*PROMPT*. Give the records again, word for word.

*RECORDS SUPPLIED*.

Lemma create_answer sc policy : returns (CreateSlaveConnection sc policy) (new_slave sc).
Proof.
  assert (forall b, returns (open_handle {handle sc true true with isSupportBinlog_ := b})
    (fun x => x.1 = E_OK -> new_slave sc (x.1, Some x.2))) as Hopen.
  { intros b. unfold open_handle. eapply returns_bind; [apply returns_any|]. intros e _. apply returns_ret.
    intros He. simpl in He. subst e. done. }
  unfold CreateSlaveConnection. eapply returns_bind; [apply returns_any|]. intros c _.
  eapply returns_bind; [apply returns_any|]. intros [[[[? ?] ?] ?] ?] _. destruct (_ && _).
  { eapply returns_bind; [apply returns_any|]. intros _ _. by apply returns_ret. }
  eapply returns_bind; [apply Hopen|]. intros [e h] He. simpl in He. destruct (is_ok e) eqn:Ee.
  { apply returns_ret. by apply He, is_ok_true. }
  apply is_ok_false in Ee. eapply returns_bind; [apply returns_any|]. intros _ _. destruct (bool_decide _); [|by apply returns_ret].
  eapply returns_bind; [apply returns_any|]. intros _ _. destruct (_ =? _); [by apply returns_ret|].
  eapply returns_bind; [apply Hopen|]. intros [e' h'] He'. simpl in He'. apply returns_ret.
  destruct (is_ok e') eqn:Ee'; [by apply He', is_ok_true|by apply is_ok_false].
Qed.

(** [slaveConnection_] of a connection that has one. *)
Lemma th_slave {A} (k : Handle -> op A) J Q h o w : slaveConnection_ o = Some h -> through J (k h) Q o w -> through J (bind slave k) Q o w.
Proof. intros Hh Hk. apply th_bind. unfold slave. apply th_bind, th_get. intros tr. simpl. rewrite Hh. by apply th_ret. Qed.

Lemma th_config {A} (k : Config -> op A) J Q o w : tied o -> through J (k cfg) Q o w -> through J (bind config k) Q o w.
Proof. intros Ht Hk. apply th_bind, th_get. intros tr. simpl. by rewrite (proj1 Ht). Qed.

*PROBLEM SOLUTION*.
Lemma create_answer sc policy : returns (CreateSlaveConnection sc policy) (new_slave sc).
Proof.
  assert (forall b, returns (open_handle {handle sc true true with isSupportBinlog_ := b})
    (fun x => x.1 = E_OK -> new_slave sc (x.1, Some x.2))) as Hopen.
  { intros b. unfold open_handle. eapply returns_bind; [apply returns_any|]. intros e _. apply returns_ret.
    intros He. simpl in He. subst e. done. }
  unfold CreateSlaveConnection. eapply returns_bind; [apply returns_any|]. intros c _.
  eapply returns_bind; [apply returns_any|]. intros [[[[? ?] ?] ?] ?] _. destruct (_ && _).
  { eapply returns_bind; [apply returns_any|]. intros _ _. by apply returns_ret. }
  eapply returns_bind; [apply Hopen|]. intros [e h] He. simpl in He. destruct (is_ok e) eqn:Ee.
  { apply returns_ret. by apply He, is_ok_true. }
  apply is_ok_false in Ee. eapply returns_bind; [apply returns_any|]. intros _ _. destruct (bool_decide _); [|by apply returns_ret].
  eapply returns_bind; [apply returns_any|]. intros _ _. destruct (_ =? _); [by apply returns_ret|].
  eapply returns_bind; [apply Hopen|]. intros [e' h'] He'. simpl in He'. apply returns_ret.
  destruct (is_ok e') eqn:Ee'; [by apply He', is_ok_true|by apply is_ok_false].
Qed.

(** [slaveConnection_] of a connection that has one. *)
Lemma th_slave {A} (k : Handle -> op A) J Q h o w : slaveConnection_ o = Some h -> through J (k h) Q o w -> through J (bind slave k) Q o w.
Proof. intros Hh Hk. apply th_bind. unfold slave. apply th_bind, th_get. intros tr. simpl. rewrite Hh. by apply th_ret. Qed.

Lemma th_config {A} (k : Config -> op A) J Q o w : tied o -> through J (k cfg) Q o w -> through J (bind config k) Q o w.
Proof. intros Ht Hk. apply th_bind, th_get. intros tr. simpl. by rewrite (proj1 Ht). Qed.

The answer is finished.